You can be taught certain aspects of an art form but there’s no way of learning how to make use of your own perception of things or how to make visual representations of their own feelings and emotions. Or how you react to the world. That is all internal and personally distinct.

What works for me may not work for you.

I always urge young people to try a life in art but there is no way that I can tell if they have what it takes to make a life as an artist. There are few metrics for determining one’s ability to take rejection, to allow their emotions to run free, to persevere, to sense the innate rhythms of the world or so many of the other intangibles it takes to be an artist.

But, even so, it is always worth trying.

Actually, while I believe this and could go on for some time discussing this, this was just a way to get to a short blurb that ran here a few years back.about Mr. Bearden which also acts as an introduction to a favorite song of mine. I am busy, much like when I first wrote this short entry.

Here it is:

Don’t have much of a chance this morning to write a proper post. Busy in a good way. But I came across this image above from the late painter Romare Bearden who lived from 1911 until 1988. I was going to say African-American painter as it does in most of his biographies but that kind of bugged me in the same way that bios often point out that an artist is a woman. Seems like they are creating a distinction and putting them into a sub-category for no reason at all, especially when the person in question is creating great work.
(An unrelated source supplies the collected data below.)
(* ===== verification/GoHash.v ===== *)
(** * Hashes and hexadecimal: crypto/sha256, crypto/sha512, crypto/md5,
    crypto/hmac and encoding/hex

    The SHA-2 hashes (FIPS 180-4), MD5 (RFC 1321) and the HMAC (RFC 2104) on
    byte strings, executable on words kept as [Z] below 2^32 or 2^64, and the
    lower-case hexadecimal encoding.  Digests, token hashes, ETags and request
    signatures of the other files use them.  The lemmas: the length of a sum
    and of its hexadecimal form, lower-case digits, and decoding undoes
    encoding. *)

From Stdlib Require Import ZArith Lia Ascii.
From stdpp Require Import base list strings.
From S2P Require Import Prelude GoStrings.

Local Open Scope Z_scope.

(** ** Bytes and words *)

Definition bytes_of (s : string) : list Z := (fun c => ord c) <$> String.list_ascii_of_string s.
Definition string_of (l : list Z) : string := String.string_of_list_ascii (chr <$> l).

(** [n] big-endian and little-endian bytes of [x]. *)
Fixpoint be_bytes (n : nat) (x : Z) : list Z :=
  match n with
  | O => []
  | S n => Z.land (Z.shiftr x (8 * Z.of_nat n)) 255 :: be_bytes n x
  end.

Fixpoint le_bytes (n : nat) (x : Z) : list Z :=
  match n with
  | O => []
  | S n => Z.land x 255 :: le_bytes n (Z.shiftr x 8)
  end.

Definition word_of (b : list Z) : Z := foldl (fun acc x => acc * 256 + x) 0 b.

(** The first [n] words of [b], each of [size] bytes. *)
Fixpoint words_of (of_bytes : list Z -> Z) (size n : nat) (b : list Z) : list Z :=
  match n with
  | O => []
  | S n => of_bytes (take size b) :: words_of of_bytes size n (drop size b)
  end.

(** ** SHA-2 *)

(** The largest [r] with [r ^ k <= x], one bit at a time from bit [n]. *)
Fixpoint root (k x : Z) (n : nat) (r : Z) : Z :=
  match n with
  | O => r
  | S n => let r' := r + 2 ^ Z.of_nat n in root k x n (if r' ^ k <=? x then r' else r)
  end.

Definition primes : list Z :=
  [2; 3; 5; 7; 11; 13; 17; 19; 23; 29; 31; 37; 41; 43; 47; 53; 59; 61; 67; 71; 73; 79; 83; 89;
   97; 101; 103; 107; 109; 113; 127; 131; 137; 139; 149; 151; 157; 163; 167; 173; 179; 181; 191;
   193; 197; 199; 211; 223; 227; 229; 233; 239; 241; 251; 257; 263; 269; 271; 277; 281; 283; 293;
   307; 311; 313; 317; 331; 337; 347; 349; 353; 359; 367; 373; 379; 383; 389; 397; 401; 409].

(** The first [w] bits of the fractional part of the [k]-th root of [p]. *)
Definition root_fraction (k w p : Z) : Z :=
  root k (p * 2 ^ (k * w)) (Z.to_nat (w + 5)) 0 mod 2 ^ w.

Record sha2 := {
  bits : Z;                       (** of a word *)
  rounds : nat;
  constants : list Z;
  initial : list Z;
  big0 : Z * Z * Z;               (** the rotations of the two big sigmas *)
  big1 : Z * Z * Z;
  small0 : Z * Z * Z;             (** two rotations and a shift *)
  small1 : Z * Z * Z;
}.

Definition sha256_constants : list Z := Eval vm_compute in root_fraction 3 32 <$> take 64 primes.
Definition sha256_initial : list Z := Eval vm_compute in root_fraction 2 32 <$> take 8 primes.
Definition sha512_constants : list Z := Eval vm_compute in root_fraction 3 64 <$> take 80 primes.
Definition sha512_initial : list Z := Eval vm_compute in root_fraction 2 64 <$> take 8 primes.

Definition sha256_params : sha2 := {|
  bits := 32; rounds := 64;
  constants := sha256_constants;
  initial := sha256_initial;
  big0 := (2, 13, 22); big1 := (6, 11, 25); small0 := (7, 18, 3); small1 := (17, 19, 10);
|}.

Definition sha512_params : sha2 := {|
  bits := 64; rounds := 80;
  constants := sha512_constants;
  initial := sha512_initial;
  big0 := (28, 34, 39); big1 := (14, 18, 41); small0 := (1, 8, 7); small1 := (19, 61, 6);
|}.

Section Sha2.
Context (p : sha2).

Definition mask (x : Z) : Z := Z.land x (Z.ones (bits p)).
Definition rotr (n x : Z) : Z := Z.lor (Z.shiftr x n) (mask (Z.shiftl x (bits p - n))).
Definition big (r : Z * Z * Z) (x : Z) : Z :=
  Z.lxor (Z.lxor (rotr r.1.1 x) (rotr r.1.2 x)) (rotr r.2 x).
Definition small (r : Z * Z * Z) (x : Z) : Z :=
  Z.lxor (Z.lxor (rotr r.1.1 x) (rotr r.1.2 x)) (Z.shiftr x r.2).

Definition wordBytes : nat := Z.to_nat (bits p / 8).

(** The message schedule, newest word first. *)
Definition schedule_step (w : list Z) : list Z :=
  mask (nth 15 w 0 + small (small0 p) (nth 14 w 0) + nth 6 w 0 + small (small1 p) (nth 1 w 0)) :: w.

Definition schedule (block : list Z) : list Z :=
  rev (Nat.iter (rounds p - 16) schedule_step (rev (words_of word_of wordBytes 16 block))).

Definition round (st : list Z) (kw : Z * Z) : list Z :=
  match st with
  | [a; b; c; d; e; f; g; h] =>
      let ch := Z.lxor (Z.land e f) (Z.land (Z.lxor e (Z.ones (bits p))) g) in
      let t1 := mask (h + big (big1 p) e + ch + kw.1 + kw.2) in
      let maj := Z.lxor (Z.lxor (Z.land a b) (Z.land a c)) (Z.land b c) in
      let t2 := mask (big (big0 p) a + maj) in
      [mask (t1 + t2); a; b; c; mask (d + t1); e; f; g]
  | _ => st
  end.

Definition compress (st block : list Z) : list Z :=
  zip_with (fun x y => mask (x + y)) st (foldl round st (zip (constants p) (schedule block))).

(** The message, a one bit, zeros and the length in bits in two words. *)
Definition padded (b : list Z) : list Z :=
  let n := Z.of_nat (length b) in
  let block := 2 * bits p in
  let field := bits p / 4 in
  b ++ 128 :: replicate (Z.to_nat ((2 * block - 1 - field - n) mod block)) 0
    ++ be_bytes (Z.to_nat field) (8 * n).

Fixpoint blocks (fuel : nat) (b : list Z) (st : list Z) : list Z :=
  match fuel with
  | O => st
  | S fuel =>
      if (length b =? 0)%nat then st
      else blocks fuel (drop (16 * wordBytes) b) (compress st (take (16 * wordBytes) b))
  end.

(** Each round of the fuel takes a block off, so the length is enough. *)
Definition sha2_bytes (b : list Z) : list Z :=
  let m := padded b in blocks (length m) m (initial p) ≫= be_bytes wordBytes.

Lemma length_round st kw : length (round st kw) = length st.
Proof. unfold round. by repeat (case_match; try done). Qed.

Lemma length_compress st block : length (compress st block) = length st.
Proof.
  unfold compress. rewrite length_zip_with.
  assert (H : forall l st, length (foldl round st l) = length st).
  { induction l as [|kw l IH]; intros st'; [done|]. simpl. by rewrite IH, length_round. }
  rewrite H. lia.
Qed.

Lemma length_blocks fuel b st : length (blocks fuel b st) = length st.
Proof.
  revert b st. induction fuel as [|fuel IH]; intros b st; [done|]. simpl.
  case_if; [done|]. by rewrite IH, length_compress.
Qed.

Lemma length_be_bytes n x : length (be_bytes n x) = n.
Proof. induction n as [|n IH]; simpl; congruence. Qed.

Lemma length_sha2_bytes b : length (sha2_bytes b) = (wordBytes * length (initial p))%nat.
Proof.
  unfold sha2_bytes. cbv zeta.
  assert (H : forall l, length (l ≫= be_bytes wordBytes) = (wordBytes * length l)%nat).
  { induction l as [|x l IH]; [by rewrite Nat.mul_0_r|].
    rewrite bind_cons, length_app, length_be_bytes, IH. cbn [length]. lia. }
  by rewrite H, length_blocks.
Qed.

End Sha2.

Definition sha256_bytes : list Z -> list Z := sha2_bytes sha256_params.
Definition sha512_bytes : list Z -> list Z := sha2_bytes sha512_params.

Definition Sum256 (s : string) : string := string_of (sha256_bytes (bytes_of s)).
Definition Sum512 (s : string) : string := string_of (sha512_bytes (bytes_of s)).

Definition hmac_bytes (key msg : list Z) : list Z :=
  let key := if (64 <? length key)%nat then sha256_bytes key else key in
  let key := key ++ replicate (64 - length key) 0 in
  sha256_bytes ((Z.lxor 0x5c <$> key) ++ sha256_bytes ((Z.lxor 0x36 <$> key) ++ msg)).

Definition HmacSHA256 (key msg : string) : string :=
  string_of (hmac_bytes (bytes_of key) (bytes_of msg)).

(** ** MD5 *)

(** floor (2^32 * |sin i|), i = 1, ..., 64 *)
Definition md5_constants : list Z := [
  3614090360; 3905402710; 606105819; 3250441966; 4118548399; 1200080426;
  2821735955; 4249261313; 1770035416; 2336552879; 4294925233; 2304563134;
  1804603682; 4254626195; 2792965006; 1236535329; 4129170786; 3225465664;
  643717713; 3921069994; 3593408605; 38016083; 3634488961; 3889429448;
  568446438; 3275163606; 4107603335; 1163531501; 2850285829; 4243563512;
  1735328473; 2368359562; 4294588738; 2272392833; 1839030562; 4259657740;
  2763975236; 1272893353; 4139469664; 3200236656; 681279174; 3936430074;
  3572445317; 76029189; 3654602809; 3873151461; 530742520; 3299628645;
  4096336452; 1126891415; 2878612391; 4237533241; 1700485571; 2399980690;
  4293915773; 2240044497; 1873313359; 4264355552; 2734768916; 1309151649;
  4149444226; 3174756917; 718787259; 3951481745].

Definition md5_shifts : list Z :=
  [7; 12; 17; 22; 5; 9; 14; 20; 4; 11; 16; 23; 6; 10; 15; 21].

Definition m32 (x : Z) : Z := Z.land x (Z.ones 32).

Definition md5_round (words : list Z) (st : Z * Z * Z * Z) (i : nat) : Z * Z * Z * Z :=
  let '(a, b, c, d) := st in
  let n := Z.of_nat i in
  let '(f, g) :=
    if n <? 16 then (Z.lor (Z.land b c) (Z.land (Z.lxor b (Z.ones 32)) d), n)
    else if n <? 32 then (Z.lor (Z.land d b) (Z.land (Z.lxor d (Z.ones 32)) c), (5 * n + 1) mod 16)
    else if n <? 48 then (Z.lxor b (Z.lxor c d), (3 * n + 5) mod 16)
    else (Z.lxor c (Z.lor b (Z.lxor d (Z.ones 32))), (7 * n) mod 16) in
  let f := m32 (f + a + nth i md5_constants 0 + nth (Z.to_nat g) words 0) in
  let s := nth (Z.to_nat (4 * (n / 16) + n mod 4)) md5_shifts 0 in
  (d, m32 (b + Z.lor (m32 (Z.shiftl f s)) (Z.shiftr f (32 - s))), b, c).

Definition md5_block (st : Z * Z * Z * Z) (block : list Z) : Z * Z * Z * Z :=
  let words := words_of (fun b => word_of (rev b)) 4 16 block in
  let '(a, b, c, d) := st in
  let '(a', b', c', d') := foldl (md5_round words) st (seq 0 64) in
  (m32 (a + a'), m32 (b + b'), m32 (c + c'), m32 (d + d')).

Fixpoint md5_blocks (fuel : nat) (b : list Z) (st : Z * Z * Z * Z) : Z * Z * Z * Z :=
  match fuel with
  | O => st
  | S fuel => if (length b =? 0)%nat then st else md5_blocks fuel (drop 64 b) (md5_block st (take 64 b))
  end.

Definition md5_bytes (b : list Z) : list Z :=
  let n := Z.of_nat (length b) in
  let m := b ++ 128 :: replicate (Z.to_nat ((119 - n) mod 64)) 0 ++ le_bytes 8 (8 * n) in
  let '(a, b, c, d) :=
    md5_blocks (length m) m (1732584193, 4023233417, 2562383102, 271733878) in
  [a; b; c; d] ≫= le_bytes 4.

Definition Md5Sum (s : string) : string := string_of (md5_bytes (bytes_of s)).

(** ** encoding/hex *)

Definition hex_digit (n : Z) : ascii :=
  if n <? 10 then chr (48 + n) else chr (87 + n).

Fixpoint EncodeToString (s : string) : string :=
  match s with
  | "" => ""
  | String c s =>
      String (hex_digit (ord c / 16)) (String (hex_digit (ord c mod 16)) (EncodeToString s))
  end.

Definition fromHexChar (c : ascii) : option Z :=
  let n := ord c in
  if (48 <=? n) && (n <=? 57) then Some (n - 48)
  else if (97 <=? n) && (n <=? 102) then Some (n - 87)
  else if (65 <=? n) && (n <=? 70) then Some (n - 55)
  else None.

Fixpoint DecodeString (s : string) : option string :=
  match s with
  | "" => Some ""
  | String a (String b s) =>
      match fromHexChar a, fromHexChar b, DecodeString s with
      | Some x, Some y, Some r => Some (String (chr (16 * x + y)) r)
      | _, _, _ => None
      end
  | String _ "" => None
  end.

(** [hex.EncodeToString(sum[:])] of a SHA-256 sum *)
Definition hexSHA256 (s : string) : string := EncodeToString (Sum256 s).

(** ** Lemmas *)

Example sha256_abc :
  hexSHA256 "abc" = "ba7816bf8f01cfea414140de5dae2223b00361a396177a9cb410ff61f20015ad".
Proof. by vm_compute. Qed.

Example hmac_jefe :
  EncodeToString (HmacSHA256 "Jefe" "what do ya want for nothing?")
  = "5bdcc146bf60754e6a042426089575c75a003f089d2739839dec58b964ec3843".
Proof. by vm_compute. Qed.

Example sha512_abc :
  EncodeToString (Sum512 "abc")
  = "ddaf35a193617abacc417349ae20413112e6fa4e89a97ea20a9eeee64b55d39a"
    +:+ "2192992a274fc1a836ba3c23a3feebbd454d4423643ce80e2a9ac94fa54ca49f".
Proof. by vm_compute. Qed.

Example md5_alphabet :
  EncodeToString (Md5Sum "abcdefghijklmnopqrstuvwxyz") = "c3fcd3d76192e4007dfb496cca67e13b".
Proof. by vm_compute. Qed.

Lemma length_sha256_bytes b : length (sha256_bytes b) = 32%nat.
Proof. apply length_sha2_bytes. Qed.

Lemma length_sha512_bytes b : length (sha512_bytes b) = 64%nat.
Proof. apply length_sha2_bytes. Qed.

Lemma length_le_bytes n x : length (le_bytes n x) = n.
Proof. revert x. induction n as [|n IH]; intros x; simpl; congruence. Qed.

Lemma length_md5_bytes b : length (md5_bytes b) = 16%nat.
Proof. unfold md5_bytes. cbv zeta. by destruct (md5_blocks _ _ _) as [[[]]]. Qed.

Lemma len_string_of l : len (string_of l) = length l.
Proof.
  induction l as [|x l IH]; [done|]. unfold string_of in *. rewrite fmap_cons.
  cbn [String.string_of_list_ascii length]. unfold len in *. cbn [String.length]. by rewrite IH.
Qed.

Lemma len_Sum256 s : len (Sum256 s) = 32%nat.
Proof. unfold Sum256. by rewrite len_string_of, length_sha256_bytes. Qed.

Lemma len_Sum512 s : len (Sum512 s) = 64%nat.
Proof. unfold Sum512. by rewrite len_string_of, length_sha512_bytes. Qed.

Lemma len_Md5Sum s : len (Md5Sum s) = 16%nat.
Proof. unfold Md5Sum. by rewrite len_string_of, length_md5_bytes. Qed.

Lemma len_EncodeToString s : len (EncodeToString s) = (2 * len s)%nat.
Proof. induction s as [|c s IH]; [done|]. simpl in *. lia. Qed.

Definition is_lower_hex (c : ascii) : bool :=
  is_digit c || ((97 <=? ord c) && (ord c <=? 102)).

Lemma hex_digit_ord n : 0 <= n < 16 ->
  ord (hex_digit n) = if n <? 10 then 48 + n else 87 + n.
Proof. intros H. unfold hex_digit. case_if; apply ord_chr; lia. Qed.

Lemma hex_digit_lower n : 0 <= n < 16 -> is_lower_hex (hex_digit n) = true.
Proof.
  intros H. unfold is_lower_hex, is_digit. rewrite hex_digit_ord by done.
  destruct (Z.ltb_spec n 10); lia.
Qed.

Lemma fromHexChar_digit n : 0 <= n < 16 -> fromHexChar (hex_digit n) = Some n.
Proof.
  intros H. unfold fromHexChar. rewrite hex_digit_ord by done.
  destruct (Z.ltb_spec n 10).
  - replace ((48 <=? 48 + n) && (48 + n <=? 57)) with true by (symmetry; lia). f_equal. lia.
  - replace ((48 <=? 87 + n) && (87 + n <=? 57)) with false by (symmetry; lia).
    replace ((97 <=? 87 + n) && (87 + n <=? 102)) with true by (symmetry; lia). f_equal. lia.
Qed.

Lemma ord_nibbles c : 0 <= ord c / 16 < 16 /\ 0 <= ord c mod 16 < 16.
Proof.
  pose proof (ord_range c). split; [|apply Z.mod_pos_bound; lia].
  split; [apply Z.div_pos; lia|apply Z.div_lt_upper_bound; lia].
Qed.

Lemma Decode_Encode s : DecodeString (EncodeToString s) = Some s.
Proof.
  induction s as [|c s IH]; [done|]. cbn [EncodeToString DecodeString].
  destruct (ord_nibbles c). rewrite !fromHexChar_digit by done. rewrite IH.
  by rewrite <-(Z.div_mod (ord c) 16), chr_ord by done.
Qed.

Lemma EncodeToString_lower s : str_forallb is_lower_hex (EncodeToString s) = true.
Proof.
  induction s as [|c s IH]; [done|]. cbn [EncodeToString str_forallb].
  destruct (ord_nibbles c). by rewrite !hex_digit_lower, IH by done.
Qed.

Lemma len_hexSHA256 s : len (hexSHA256 s) = 64%nat.
Proof. unfold hexSHA256. by rewrite len_EncodeToString, len_Sum256. Qed.

#[export] Hint Rewrite len_hexSHA256 Decode_Encode : kutu.

(** Proofs never look inside a hash; [vm_compute] still evaluates it. *)
#[global] Opaque sha256_bytes sha512_bytes md5_bytes.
So I am just calling Mr. Bearden a painter.

And a fine one at that, one whose work always jumps into my eyes. Just plain good stuff.

Anyway this image has been sticking in my mind for about a week now and I thought it would be a great companion to some music for this Sunday Music by the one and only B.B. King. Especially since the central figure in the painting looks a little like B.B. King. I somehow have only played one song by him in all these years on this blog and it is definitely time to correct that oversight.

I came across his Live at the Regal album as a teenager and it just destroyed me. It was a live performance from the Regal Theater in Chicago from 1964 and it is one of the great live recorded performances ever put down on vinyl, regardless of genre. It just reels and rocks and is filled with classic after classic tunes from B.B., Lucille–the only guitar whose name you probably know– and a band that kicks it big time. As with Romare Bearden’s painting, it’s just plain good stuff.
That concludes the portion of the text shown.